Fim do monopólio católico

A 23 de agosto, os constituintes garantiriam o direito à liberdade religiosa, acabando com a dominação exclusiva do catolicismo e, em 2 de novembro, golpearam a Igreja Católica ao colocar todos os bens eclesiásticos à disposição do país. O decreto da disponibilidade dos bens da Igreja provocou uma onda de invasões de mosteiros e igrejas por toda a França, onde multidões endoidecidas pilhavam o que podiam daqueles interiores até então sagrados. As tropelias foram tantas e tão devastadoras, a quantidade de estátuas e vitrais destruídos tamanha (na Catedral de Notre-Dame até as estátuas bíblicas dos reis de Israel e Judá foram decapitadas), que fizeram com que o deputado padre Gregoire cunhasse uma expressão especial para defini-las: vandalismo!

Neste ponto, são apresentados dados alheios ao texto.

(* ===== verification/HeapTrackerSums.v ===== *)
(** * The sums of the heap profiler

    What AddToCallstackAllocations and SubtractFromCallstackAllocations do to the sums of a
    callstack in both modes, and the sums over allocations_ that they are meant to be. *)

From S2P Require Import Prelude MapSums CallstackTrie HeapTracker.

(** ** Arithmetic modulo 2^64 *)

Lemma u64_add_l x y : u64 (u64 x + y) = u64 (x + y).
Proof. unfold u64, uw. apply Zplus_mod_idemp_l. Qed.
Lemma u64_add_r x y : u64 (x + u64 y) = u64 (x + y).
Proof. unfold u64, uw. apply Zplus_mod_idemp_r. Qed.
Lemma u64_sub_l x y : u64 (u64 x - y) = u64 (x - y).
Proof. apply (u64_add_l x (- y)). Qed.
Lemma u64_sub_r x y : u64 (x - u64 y) = u64 (x - y).
Proof. unfold u64, uw. apply Zminus_mod_idemp_r. Qed.
Lemma u64_u64 x : u64 (u64 x) = u64 x.
Proof. apply uw_uw. lia. Qed.
Create Rewrite HintDb u64s.
#[export] Hint Rewrite u64_add_l u64_add_r u64_sub_l u64_sub_r u64_u64 : u64s.
(** Equations between sums that wrap around. *)
Ltac wrap := autorewrite with u64s; f_equal; lia.

(** ** What the sums of a callstack are worth *)

Definition net (mode : bool) (c : CallstackAllocations) : Z := u64 (if mode then cur c else allocated c - freed c).
Definition net_count (mode : bool) (c : CallstackAllocations) : Z := u64 (if mode then cur_count c else allocation_count c - free_count c).
(** [v] added up over the allocations committed up to [n]. *)
Definition live (v : Allocation -> Z) (n : Z) (m : gmap Z Allocation) : Z := msum (fun _ a => if sequence_number a <=? n then v a else 0) m.
Definition at_node (k : NodePtr) (v : Allocation -> Z) (a : Allocation) : Z := if decide (k = callstack_allocations a) then v a else 0.
Definition one (_ : Allocation) : Z := 1.

Lemma live_insert_new v n m A a : m !! A = None -> n < sequence_number a -> live v n (<[A := a]> m) = live v n m.
Proof. intros H1 H2. unfold live. rewrite msum_insert_new by done. replace (_ <=? _) with false by lia. done. Qed.
Lemma live_replace v n m A a b : m !! A = Some a -> n < sequence_number b ->
  live v n (<[A := b]> m) = live v n m - (if sequence_number a <=? n then v a else 0).
Proof. intros H1 H2. unfold live. rewrite (msum_insert _ _ _ a) by done. replace (sequence_number b <=? n) with false by lia. lia. Qed.
Lemma live_delete v n m A a : m !! A = Some a -> sequence_number a <= n -> live v n (delete A m) = live v n m - v a.
Proof. intros H1 H2. unfold live. rewrite (msum_delete _ _ _ a) by done. replace (_ <=? _) with true by lia. done. Qed.
(** Committing [n + 1]. *)
Lemma live_next v n m : (forall A a, m !! A = Some a -> sequence_number a <> n + 1) -> live v (n + 1) m = live v n m.
Proof. intros H. apply msum_ext. intros A a E. apply H in E. replace (_ <=? n + 1) with (sequence_number a <=? n) by lia. done. Qed.
Lemma live_commit v n m A a : m !! A = Some a -> sequence_number a = n + 1 ->
  (forall B b, m !! B = Some b -> sequence_number b = n + 1 -> B = A) -> live v (n + 1) m = live v n m + v a.
Proof.
  intros E Ha Hu. unfold live. rewrite !(msum_take _ m A a) by done. replace (sequence_number a <=? n + 1) with true by lia. replace (sequence_number a <=? n) with false by lia.
  enough (msum (fun (_ : Z) b => if sequence_number b <=? n + 1 then v b else 0) (delete A m) = msum (fun (_ : Z) b => if sequence_number b <=? n then v b else 0) (delete A m)) by lia.
  apply msum_ext. intros B b [Hne Eb]%lookup_delete_Some. replace (_ <=? n + 1) with (sequence_number b <=? n); [done|].
  assert (sequence_number b <> n + 1) by (intros Hb; by apply Hne; symmetry; eapply Hu). lia.
Qed.

(** ** What an operation does to the sums *)

Definition rest (t : HeapTracker) := (allocations_ t, pending_operations_ t, committed_sequence_number_ t, dump_at_max_mode_ t, dead_callstack_allocations_ t, frame_cache_ t).
(** The sums of [k0] change by [d] bytes and [dc] allocations. *)
Record effect (k0 : NodePtr) (d dc : Z) (t t' : HeapTracker) : Prop := {
  ef_rest : rest t' = rest t;
  ef_dom : forall k, is_Some (callstack_allocations_ t' !! k) <-> is_Some (callstack_allocations_ t !! k);
  ef_csas : forall k c', callstack_allocations_ t' !! k = Some c' -> exists c, callstack_allocations_ t !! k = Some c /\ allocs c' = allocs c /\
    net (dump_at_max_mode_ t) c' = u64 (net (dump_at_max_mode_ t) c + if decide (k = k0) then d else 0) /\
    net_count (dump_at_max_mode_ t) c' = u64 (net_count (dump_at_max_mode_ t) c + if decide (k = k0) then dc else 0);
  ef_current : dump_at_max_mode_ t = true -> u64 (current_unfreed_ t') = u64 (current_unfreed_ t + d)
}.

Lemma csas_set m t : callstack_allocations_ (set_csas m t) = m.
Proof. by destruct t. Qed.
Lemma csas_set_max ms mu mt t : callstack_allocations_ (set_max ms mu mt t) = callstack_allocations_ t.
Proof. by destruct t. Qed.
Lemma update_csa_ok k f t c : callstack_allocations_ t !! k = Some c -> update_csa k f t = Ok (set_csas (<[k := f c]> (callstack_allocations_ t)) t).
Proof. intros E. unfold update_csa. by rewrite E. Qed.
Lemma lookup_csa (k0 k : NodePtr) (m : gmap NodePtr CallstackAllocations) c : <[k0 := c]> m !! k = if decide (k = k0) then Some c else m !! k.
Proof. case_decide as Hk; [subst; apply lookup_insert_eq|by rewrite lookup_insert_ne by congruence]. Qed.

(** Changing one entry, and then possibly raising the maxima of some. *)
Lemma effect_update k0 d dc (t t' : HeapTracker) c0 f (g : NodePtr -> CallstackAllocations -> CallstackAllocations) :
  callstack_allocations_ t !! k0 = Some c0 -> rest t' = rest t ->
  (forall k, callstack_allocations_ t' !! k = g k <$> <[k0 := f c0]> (callstack_allocations_ t) !! k) ->
  (forall k c, g k c = c \/ dump_at_max_mode_ t = true /\ g k c = raise_max c) ->
  allocs (f c0) = allocs c0 -> net (dump_at_max_mode_ t) (f c0) = u64 (net (dump_at_max_mode_ t) c0 + d) ->
  net_count (dump_at_max_mode_ t) (f c0) = u64 (net_count (dump_at_max_mode_ t) c0 + dc) ->
  (dump_at_max_mode_ t = true -> u64 (current_unfreed_ t') = u64 (current_unfreed_ t + d)) ->
  effect k0 d dc t t'.
Proof.
  intros E0 Hr Hl Hg Ha Hn Hc Hcur. split; [done| | |done].
  - intros k. rewrite Hl, fmap_is_Some, lookup_insert_is_Some. destruct (decide (k0 = k)) as [->|Hne]; [|naive_solver]. split; [by exists c0|by left].
  - intros k c'. rewrite Hl. intros (c & E & ->)%fmap_Some.
    assert (Hsame : allocs (g k c) = allocs c /\ net (dump_at_max_mode_ t) (g k c) = net (dump_at_max_mode_ t) c /\ net_count (dump_at_max_mode_ t) (g k c) = net_count (dump_at_max_mode_ t) c).
    { destruct (Hg k c) as [->|[-> ->]]; done. }
    destruct Hsame as (-> & -> & ->). rewrite lookup_csa in E. case_decide as Hk.
    + subst k. injection E as <-. by exists c0.
    + exists c. rewrite !Z.add_0_r. unfold net, net_count. by rewrite !u64_u64.
Qed.

Lemma AddToCallstackAllocations_effect ts a t : is_Some (callstack_allocations_ t !! callstack_allocations a) ->
  exists t', AddToCallstackAllocations ts a t = Ok t' /\ effect (callstack_allocations a) (sample_size a) 1 t t'.
Proof.
  intros [c E]. unfold AddToCallstackAllocations. destruct (dump_at_max_mode_ t) eqn:Hm.
  - set (t1 := set_current _ t). assert (E1 : callstack_allocations_ t1 !! callstack_allocations a = Some c) by (by destruct t).
    set (f := fun c => mkCsa (allocs c) (max c) (u64 (cur c + sample_size a)) (max_count c) (u64 (cur_count c + 1))).
    rewrite (update_csa_ok _ _ _ _ E1). cbn [obind]. set (t2 := set_csas _ t1).
    assert (E2 : callstack_allocations_ t2 = <[callstack_allocations a := f c]> (callstack_allocations_ t)) by (by destruct t).
    assert (Hfc : callstack_allocations_ t2 !! callstack_allocations a = Some (f c)) by (rewrite E2; apply lookup_insert_eq).
    assert (Hgen : forall g t', rest t' = rest t -> current_unfreed_ t' = current_unfreed_ t1 ->
              (forall k, callstack_allocations_ t' !! k = g k <$> callstack_allocations_ t2 !! k) -> (forall k c, g k c = c \/ g k c = raise_max c) ->
              effect (callstack_allocations a) (sample_size a) 1 t t').
    { intros g t' Hr Hcu Hl Hg. apply (effect_update _ _ _ _ _ c f g); [done|done| |naive_solver|done| | |].
      - intros k. by rewrite Hl, E2.
      - rewrite Hm. unfold net, f. cbn. wrap.
      - rewrite Hm. unfold net_count, f. cbn. wrap.
      - intros _. rewrite Hcu. unfold t1. destruct t. cbn. wrap. }
    destruct (_ <=? _).
    { exists t2. split; [done|]. apply (Hgen (fun _ c => c)); [by destruct t|by destruct t| |by left]. intros k. by rewrite option_fmap_id. }
    destruct (_ =? _).
    + rewrite (update_csa_ok _ _ _ _ Hfc). cbn [obind]. eexists. split; [done|].
      apply (Hgen (fun k c => if decide (k = callstack_allocations a) then raise_max c else c)); [by destruct t|by destruct t| |intros; case_decide; auto].
      intros k. rewrite csas_set_max, csas_set.
      rewrite (lookup_csa (callstack_allocations a) k (callstack_allocations_ t2)). case_decide as Hk; [by rewrite Hk, Hfc|]. by rewrite option_fmap_id.
    + cbn [obind]. eexists. split; [done|]. apply (Hgen (fun _ => raise_max)); [by destruct t|by destruct t| |by right].
      intros k. rewrite csas_set_max, csas_set. apply lookup_fmap.
  - match goal with |- context [update_csa _ ?f _] => rewrite (update_csa_ok _ f _ _ E); eexists; split; [done|]; apply (effect_update _ _ _ _ _ c f (fun _ c => c)) end; [done|by destruct t|intros k; rewrite option_fmap_id; by destruct t|by left|done| | |by rewrite Hm].
    + rewrite Hm. unfold net. cbn. wrap.
    + rewrite Hm. unfold net_count. cbn. wrap.
Qed.

Lemma SubtractFromCallstackAllocations_effect a t : is_Some (callstack_allocations_ t !! callstack_allocations a) ->
  exists t', SubtractFromCallstackAllocations a t = Ok t' /\ effect (callstack_allocations a) (- sample_size a) (-1) t t'.
Proof.
  intros [c E]. unfold SubtractFromCallstackAllocations. destruct (dump_at_max_mode_ t) eqn:Hm.
  - set (t1 := set_current _ t). assert (E1 : callstack_allocations_ t1 !! callstack_allocations a = Some c) by (by destruct t).
    match goal with |- context [update_csa _ ?f _] => rewrite (update_csa_ok _ f _ _ E1); eexists; split; [done|]; apply (effect_update _ _ _ _ _ c f (fun _ c => c)) end; [done|by destruct t|intros k; rewrite option_fmap_id; by destruct t|by left|done| | |].
    + rewrite Hm. unfold net. cbn. wrap.
    + rewrite Hm. unfold net_count. cbn. wrap.
    + intros _. destruct t. cbn. wrap.
  - match goal with |- context [update_csa _ ?f _] => rewrite (update_csa_ok _ f _ _ E); eexists; split; [done|]; apply (effect_update _ _ _ _ _ c f (fun _ c => c)) end; [done|by destruct t|intros k; rewrite option_fmap_id; by destruct t|by left|done| | |by rewrite Hm].
    + rewrite Hm. unfold net. cbn. wrap.
    + rewrite Hm. unfold net_count. cbn. wrap.
Qed.

(** ** The sums of a tracker are those of its committed allocations *)

Record sums (n : Z) (m : gmap Z Allocation) (t : HeapTracker) : Prop := {
  su_csas : forall k c, callstack_allocations_ t !! k = Some c ->
    net (dump_at_max_mode_ t) c = u64 (live (at_node k sample_size) n m) /\ net_count (dump_at_max_mode_ t) c = u64 (live (at_node k one) n m);
  su_current : dump_at_max_mode_ t = true -> u64 (current_unfreed_ t) = u64 (live sample_size n m)
}.
(** [f k] allocations refer to the callstack [k]. *)
Definition counts (f : NodePtr -> Z) (t : HeapTracker) : Prop := forall k c, callstack_allocations_ t !! k = Some c -> allocs c = u64 (f k).
Definition uses (m : gmap Z Allocation) (k : NodePtr) : Z := msum (fun _ => at_node k one) m.

Lemma rest_mode t t' : rest t' = rest t -> dump_at_max_mode_ t' = dump_at_max_mode_ t.
Proof. by intros [=]. Qed.
Lemma effect_sums k0 d dc t t' n m n' m' :
  effect k0 d dc t t' -> sums n m t ->
  (forall k, live (at_node k sample_size) n' m' = live (at_node k sample_size) n m + if decide (k = k0) then d else 0) ->
  (forall k, live (at_node k one) n' m' = live (at_node k one) n m + if decide (k = k0) then dc else 0) ->
  live sample_size n' m' = live sample_size n m + d -> sums n' m' t'.
Proof.
  intros [Hr _ Hcs Hcu] [H1 H2] L1 L2 L3. apply rest_mode in Hr. split.
  - intros k c' E. rewrite Hr. destruct (Hcs k c' E) as (c & E0 & _ & -> & ->). destruct (H1 k c E0) as [-> ->]. rewrite L1, L2. split; wrap.
  - rewrite Hr. intros Hm. rewrite Hcu, <- u64_add_l, H2, L3 by done. wrap.
Qed.
Lemma effect_counts k0 d dc t t' f : effect k0 d dc t t' -> counts f t -> counts f t'.
Proof. intros He Hc k c' E. destruct (ef_csas _ _ _ _ _ He k c' E) as (c & E0 & -> & _). by apply Hc. Qed.
(** Nothing happens to the sums when an operation leaves the committed allocations alone. *)
Lemma sums_same n m n' m' t t' :
  sums n m t -> callstack_allocations_ t' = callstack_allocations_ t -> dump_at_max_mode_ t' = dump_at_max_mode_ t -> current_unfreed_ t' = current_unfreed_ t ->
  (forall v, live v n' m' = live v n m) -> sums n' m' t'.
Proof. intros [H1 H2] Ec Em Eu Hl. split; rewrite ?Ec, ?Em, ?Eu; [|by rewrite Hl]. intros k c E. rewrite !Hl. by apply H1. Qed.

Definition is_node (x : option NodePtr) (k : NodePtr) : Z := if decide (x = Some k) then 1 else 0.
Record set_effect (g : NodePtr -> Z) (t t' : HeapTracker) : Prop := {
  se_rest : rest t' = rest t;
  se_dom : forall k, is_Some (callstack_allocations_ t' !! k) <-> is_Some (callstack_allocations_ t !! k);
  se_sums : forall n m, sums n m t -> sums n m t';
  se_counts : forall f, counts f t -> counts (fun k => f k + g k) t'
}.
Lemma set_effect_step delta node t : is_Some (callstack_allocations_ t !! node) ->
  exists t', update_csa node (fun c => mkCsa (u64 (allocs c + delta)) (value0 c) (value1 c) (value2 c) (value3 c)) t = Ok t' /\
    set_effect (fun k => if decide (k = node) then delta else 0) t t'.
Proof.
  intros [c E]. rewrite (update_csa_ok _ _ _ _ E). eexists. split; [done|]. split.
  - by destruct t.
  - intros k. rewrite csas_set, lookup_insert_is_Some. destruct (decide (node = k)) as [->|]; [|naive_solver]. split; [by exists c|by left].
  - intros n m [H1 H2]. split; [|by destruct t]. intros k c'. rewrite csas_set, (lookup_csa node k). replace (dump_at_max_mode_ _) with (dump_at_max_mode_ t) by (by destruct t).
    case_decide as Hk; [|apply H1]. subst k. intros [= <-]. apply (H1 _ _ E).
  - intros f Hf k c'. rewrite csas_set, (lookup_csa node k). case_decide as Hk.
    + subst k. intros [= <-]. cbn. rewrite (Hf _ _ E). wrap.
    + rewrite Z.add_0_r. apply Hf.
Qed.
Lemma set_effect_trans g1 g2 t1 t2 t3 : set_effect g1 t1 t2 -> set_effect g2 t2 t3 -> set_effect (fun k => g1 k + g2 k) t1 t3.
Proof.
  intros [A1 A2 A3 A4] [B1 B2 B3 B4]. split; [congruence|intros k; by rewrite B2|auto|].
  intros f Hf k c E. rewrite Z.add_assoc. by apply (B4 _ (A4 _ Hf)).
Qed.
Lemma set_effect_ext g1 g2 t t' : (forall k, g1 k = g2 k) -> set_effect g1 t t' -> set_effect g2 t t'.
Proof. intros Hg [A1 A2 A3 A4]. split; [done..|]. intros f Hf k c E. rewrite <- Hg. by apply (A4 _ Hf). Qed.

Lemma SetCallstackAllocations_ok old new t :
  (forall k, old = Some k \/ new = Some k -> is_Some (callstack_allocations_ t !! k)) ->
  exists t', SetCallstackAllocations old new t = Ok t' /\ set_effect (fun k => is_node new k - is_node old k) t t'.
Proof.
  intros Hd. unfold SetCallstackAllocations, is_node. destruct old as [o|].
  - destruct (set_effect_step (-1) o t) as (t1 & -> & H1); [by apply Hd; left|]. cbn [obind]. destruct new as [k|].
    + destruct (set_effect_step 1 k t1) as (t2 & -> & H2); [apply (se_dom _ _ _ H1), Hd; by right|]. exists t2. split; [done|].
      eapply set_effect_ext; [|by eapply set_effect_trans]. intros q. cbn. repeat case_decide; congruence || lia.
    + exists t1. split; [done|]. eapply set_effect_ext; [|exact H1]. intros q. cbn. repeat case_decide; congruence || lia.
  - cbn [obind]. destruct new as [k|].
    + destruct (set_effect_step 1 k t) as (t2 & -> & H2); [by apply Hd; right|]. exists t2. split; [done|].
      eapply set_effect_ext; [|exact H2]. intros q. cbn. repeat case_decide; congruence || lia.
    + exists t. split; [done|]. split; [done|done|done|]. intros f Hf k c E. rewrite (Hf _ _ E). repeat case_decide; wrap || done.
Qed.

Na sessão de 24 de agosto, afirmariam a liberdade de imprensa, abolindo-se a censura. Os jornais se multiplicaram. No decorrer de 1789, nasceram mais de 130 periódicos e, até setembro de 1791, eles se aproximaram de 600 títulos.

As três forças
 
Até aquele momento, na acurada observação de Chaussinand-Nogaret, três forças disputavam o poder na França. A Coroa apesar de combalida ainda contava com o apoio das guarnições militares, a fidelidade da alta nobreza, e o respeito do clero, e, bem ou mal, mantinha-se pela simples inércia da tradição que educara todos a ser obedientes ao rei. Mas estava em rápido processo de erosão. Emergente era o poder da Assembléia Nacional, que rapidamente transferiu-se de Versalhes para as Tulherias em Paris. Tinha mais de 700 parlamentares, mas sem nenhum poder de fogo além dos seus decretos legislativos. A seu favor tinha a simpatia e o apoio de boa parte da nação. Pode-se dizer que, nessa fase, os deputados, em seus discursos, apenas faziam eco, afinados com o que se dizia no reino inteiro. E por último, por vezes associado à Assembléia Nacional, outras totalmente incontrolável, o instável poder das ruas, a "hidra da anarquia" como disse o deputado Brissot, com a Comuna, com seus comitês de bairros e suas milícias e patrulhas cidadãs, seus amotinamentos, suas arruaças e violações de toda ordem, sua volúpia cada vez mais acentuada por derramar sangue que se combinava com a desgraça da fome e com uma afrontosa coragem. Ao entrar no ano de 1791, a Coroa, a Assembléia e a rua, a aristocracia, a burguesia, e os sans-culottes, se prepararam para travar a grande batalha pela conquista do coração e da mente de toda a nação.